Work instruction >>
Look below for lines that hold the string "fields" and copy each one.

[Saved entries]
(** * Root extractor of the article parser: selector resolution and
      field orchestration

    Shallow embedding of [src/extractors/root-extractor.js].

    The extractor runs against a live, mutable document held by a query
    handle (written [$] in the source).  The handle, the per-type cleaners,
    the generic extractor, the node converter and the markdown converter
    are collaborators that live outside the file: they are taken as
    parameters ([Dom], [Collaborators]).  The six functions of the file
    are written over these parameters in a state-and-exception monad: the
    state is the document behind [$], the exception is a JavaScript
    [TypeError] or anything a collaborator throws. *)

From Stdlib Require Import List String Ascii ZArith Bool Arith Lia.
Import ListNotations.
Local Open Scope string_scope.
Local Open Scope list_scope.

(** ** JavaScript values *)

(** A node handle.  Node identity is all the extractor relies on. *)
Definition ref := nat.

(** The values that flow through the extractor.  [VSel] is a selection
    (the array-like object the query handle returns), [VObj] a plain
    object with its keys in insertion order. *)
#[warnings="-register-all"]
Inductive value : Type :=
| VUndefined
| VNull
| VBool (b : bool)
| VNum (n : Z)
| VNaN
| VStr (s : string)
| VSel (nodes : list ref)
| VObj (fields : list (string * value)).

(** [ToBoolean]: what [if (v)], [!v], [a && b] and [a || b] test. *)
Definition truthy (v : value) : bool :=
  match v with
  | VUndefined | VNull | VNaN => false
  | VBool b => b
  | VNum n => negb (n =? 0)%Z
  | VStr s => negb (s =? EmptyString)
  | VSel _ | VObj _ => true
  end.

(** A destructuring default [{ k = dflt }]: used only when the key is
    [undefined]. *)
Definition default_to (dflt v : value) : value :=
  match v with
  | VUndefined => dflt
  | _ => v
  end.

(** [v === 'lit'] for a string literal. *)
Definition is_string (lit : string) (v : value) : bool :=
  match v with
  | VStr s => s =? lit
  | _ => false
  end.

Fixpoint lookup_key (k : string) (fields : list (string * value)) : option value :=
  match fields with
  | [] => None
  | (k', v) :: rest => if k' =? k then Some v else lookup_key k rest
  end.

(** Property read [v.k] on a value that is neither [null] nor
    [undefined]: a missing key reads [undefined], and so does any key of
    a primitive. *)
Definition get_prop (v : value) (k : string) : value :=
  match v with
  | VObj fields =>
      match lookup_key k fields with
      | Some x => x
      | None => VUndefined
      end
  | _ => VUndefined
  end.

(** ** Strings *)

(** Strings are sequences of code units below 256.  The white space
    [String.prototype.trim] strips in that range: TAB, LF, VT, FF, CR,
    SPACE and NBSP. *)
Definition is_space (c : ascii) : bool :=
  let n := nat_of_ascii c in
  (((9 <=? n) && (n <=? 13)) || (n =? 32) || (n =? 160))%nat.

Fixpoint trim_start (s : string) : string :=
  match s with
  | EmptyString => EmptyString
  | String c rest => if is_space c then trim_start rest else s
  end.

Definition reverse (s : string) : string :=
  string_of_list_ascii (rev (list_ascii_of_string s)).

Definition trim (s : string) : string :=
  reverse (trim_start (reverse (trim_start s))).

(** [Array.prototype.join]. *)
Definition join (sep : string) (parts : list string) : string :=
  String.concat sep parts.

(** ** The state-and-exception monad *)

Definition M (S A : Type) : Type := S -> option (A * S).

Definition ret {S A : Type} (a : A) : M S A := fun s => Some (a, s).

Definition bind {S A B : Type} (m : M S A) (k : A -> M S B) : M S B :=
  fun s =>
    match m s with
    | Some (a, s') => k a s'
    | None => None
    end.

Definition throw {S A : Type} : M S A := fun _ => None.

(** Read the state. *)
Definition gets {S A : Type} (f : S -> A) : M S A := fun s => Some (f s, s).

(** Update the state. *)
Definition modify {S : Type} (f : S -> S) : M S unit := fun s => Some (tt, f s).

(** Update the state and return a value. *)
Definition state {S A : Type} (f : S -> A * S) : M S A := fun s => Some (f s).

(** A read that may throw. *)
Definition try_gets {S A : Type} (f : S -> option A) : M S A :=
  fun s =>
    match f s with
    | Some a => Some (a, s)
    | None => None
    end.

Declare Scope monad_scope.
Delimit Scope monad_scope with monad.
Notation "x <- c1 ;; c2" := (bind c1 (fun x => c2))
  (at level 61, c1 at next level, right associativity) : monad_scope.
Notation "c1 ;;; c2" := (bind c1 (fun _ => c2))
  (at level 61, right associativity) : monad_scope.
Local Open Scope monad_scope.

(** [forEach] / [each]: run the callback on every element, in order. *)
Fixpoint forEach {S A : Type} (f : A -> M S unit) (l : list A) : M S unit :=
  match l with
  | [] => ret tt
  | x :: rest => f x ;;; forEach f rest
  end.

(** [Array.prototype.find] with a callback that may throw: the first
    element the callback accepts, [None] (the source's [undefined]) when
    it accepts none.  The outer [None] is a thrown exception. *)
Fixpoint array_find {A : Type} (p : A -> option bool) (l : list A)
  : option (option A) :=
  match l with
  | [] => Some None
  | x :: rest =>
      match p x with
      | None => None
      | Some true => Some (Some x)
      | Some false => array_find p rest
      end
  end.

(** ** The DOM substrate *)

(** What the extractor asks of the query handle [$].  An argument of
    type [option string] is one the source may pass [undefined]. *)
Record Dom : Type := {
  doc : Type;
  (** [$(s)]: the elements of the document that match [s]. *)
  query : option string -> doc -> list ref;
  (** [$(s, ctx)]: the matches of [s] below the elements of [ctx]. *)
  find : string -> list ref -> doc -> list ref;
  (** [sel.attr(name)]. *)
  get_attr : list ref -> option string -> doc -> value;
  (** [sel.text()]. *)
  text : list ref -> doc -> string;
  (** [sel.remove()]. *)
  remove : list ref -> doc -> doc;
  (** [$('<div></div>')]. *)
  make_div : doc -> list ref * doc;
  (** [wrapper.append(element)]. *)
  append : list ref -> ref -> doc -> doc;
  (** [sel.wrap(wrapper)]. *)
  wrap : list ref -> list ref -> doc -> doc;
  (** [sel.parent()]. *)
  parent : list ref -> doc -> list ref;
  (** [$.html(x)]. *)
  static_html : value -> doc -> string;
  (** [$.text(x)]. *)
  static_text : value -> doc -> string
}.

(** ** Data model *)

(** A selector of a rule: a plain string or an array of strings. *)
Inductive selector : Type :=
| SStr (s : string)
| SArr (parts : list string).

(** [!selector]: only the empty string is falsy, an array never is. *)
Definition selector_falsy (sel : selector) : bool :=
  match sel with
  | SStr s => s =? EmptyString
  | SArr _ => false
  end.

Section Model.

Context (D : Dom).

Local Abbreviation Md := (M (doc D)).
(** * The user-item data layer of [reco_encoder/data/input_layer.py]

    A shallow embedding of [UserItemRecDataProvider]: the identifier maps
    built by [_build_maps], the aggregated table built by [__init__], and
    the two generators [iterate_one_epoch] and [iterate_one_epoch_eval].

    - Python [int] is [Z]; a list index follows Python's rules (negative
      indices count from the end, out of range raises [IndexError]).
    - The identifier maps are dicts of which only [in], [[]] and [len] are
      ever used: they are [gmap Z Z].  [self.data] is a dict whose key
      order is observed by [list(data.keys())]: it is an association list
      in insertion order.
    - An exception is a value of [exn]; code that can raise lives in the
      [result] monad.
    - A generator is a step function on its local variables; [gen_run]
      drives it for a given number of [next()] calls.
    - [torch.sparse.FloatTensor(i, v, size)] is the record of its three
      arguments. *)

From Stdlib Require Import ZArith QArith Lia Permutation.
From Stdlib Require Strings.Ascii.
From stdpp Require Import base option list gmap strings.

Local Open Scope Z_scope.

(** ** Exceptions *)

(** The exceptions this module can raise, one constructor per raising
    site.  [ValueError_major] is line 35, [ValueError_bad_line] is lines 66
    and 101; the others are raised by the Python runtime: [str.split] on an
    empty separator, [int()] and [float()] on a string that is no literal,
    a list index out of range, a dict lookup of an absent key (in an
    identifier map, in [self.data], in [self.src_data]), and reading the
    attribute [src_data] when it was never assigned. *)
Inductive exn : Type :=
  | ValueError_major (got : string)
  | ValueError_bad_line (source_file : string)
  | ValueError_empty_separator
  | ValueError_int (literal : string)
  | ValueError_float (literal : string)
  | IndexError
  | KeyError_id_map (k : Z)
  | KeyError_data (k : Z)
  | KeyError_src_data (k : Z)
  | AttributeError_src_data.

(** The four error kinds the specification declares, and the exceptions
    that realise them. *)
Inductive error_kind : Type :=
  | ConfigurationError
  | MalformedRecord
  | UnknownIdentifier
  | MissingSourceData.

Definition declared_kind (e : exn) : option error_kind :=
  match e with
  | ValueError_major _ => Some ConfigurationError
  | ValueError_bad_line _ => Some MalformedRecord
  | KeyError_id_map _ => Some UnknownIdentifier
  | KeyError_src_data _ | AttributeError_src_data => Some MissingSourceData
  | ValueError_empty_separator | ValueError_int _ | ValueError_float _
  | IndexError | KeyError_data _ => None
  end.

Inductive result (A : Type) : Type :=
  | Ok (a : A)
  | Raise (e : exn).
Arguments Ok {A} a.
Arguments Raise {A} e.

Global Instance result_ret : MRet result := @Ok.
Global Instance result_bind : MBind result := λ A B f m,
  match m with
  | Ok a => f a
  | Raise e => Raise e
  end.

Definition is_Ok {A} (r : result A) : Prop := ∃ a, r = Ok a.

(** [for x in xs: st = f st x], stopping at the first exception. *)
Fixpoint for_each {S A} (f : S → A → result S) (st : S) (xs : list A) : result S :=
  match xs with
  | [] => Ok st
  | x :: xs' => st' ← f st x; for_each f st' xs'
  end.

(** ** Python strings *)

Module PyStr.

(** [str.isspace] on the code points below 256. *)
Definition isspace (c : Strings.Ascii.ascii) : bool :=
  let n := Strings.Ascii.nat_of_ascii c in
  ((9 <=? n)%nat && (n <=? 13)%nat) || ((28 <=? n)%nat && (n <=? 32)%nat)
  || (n =? 133)%nat || (n =? 160)%nat.

Fixpoint lstrip (s : string) : string :=
  match s with
  | EmptyString => EmptyString
  | String c s' => if isspace c then lstrip s' else s
  end.

Definition rstrip (s : string) : string := String.rev (lstrip (String.rev s)).

(** [s.strip()] *)
Definition strip (s : string) : string := rstrip (lstrip s).

(** [s.startswith(p)] *)
Fixpoint startswith (p s : string) : bool :=
  match p, s with
  | EmptyString, _ => true
  | String a p', String b s' => if decide (a = b) then startswith p' s' else false
  | String _ _, EmptyString => false
  end.

(** [s.endswith(p)] *)
Definition endswith (p s : string) : bool :=
  startswith (String.rev p) (String.rev s).

(** [s.split(sep)] for a non-empty [sep]: the string is cut at every
    occurrence of [sep], found from the left without overlap.  [skip]
    counts the characters of a separator still to be passed over, [cur]
    is the field being read, reversed. *)
Fixpoint split_go (sep : string) (skip : nat) (cur : string) (s : string)
  : list string :=
  match s with
  | EmptyString => [String.rev cur]
  | String c s' =>
      match skip with
      | S k => split_go sep k cur s'
      | O =>
          if startswith sep s
          then String.rev cur :: split_go sep (String.length sep - 1) EmptyString s'
          else split_go sep 0 (String c cur) s'
      end
  end.

(** The string ["\t"]. *)
Definition tab : string := String (Strings.Ascii.ascii_of_nat 9) EmptyString.

(** [s.split(sep)]; an empty separator is refused. *)
Definition split (s sep : string) : result (list string) :=
  if decide (sep = "") then Raise ValueError_empty_separator
  else Ok (split_go sep 0 EmptyString s).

Written response >>
| VObj (fields : list (string * value)).
Fixpoint lookup_key (k : string) (fields : list (string * value)) : option value :=
  match fields with
  | VObj fields =>
      match lookup_key k fields with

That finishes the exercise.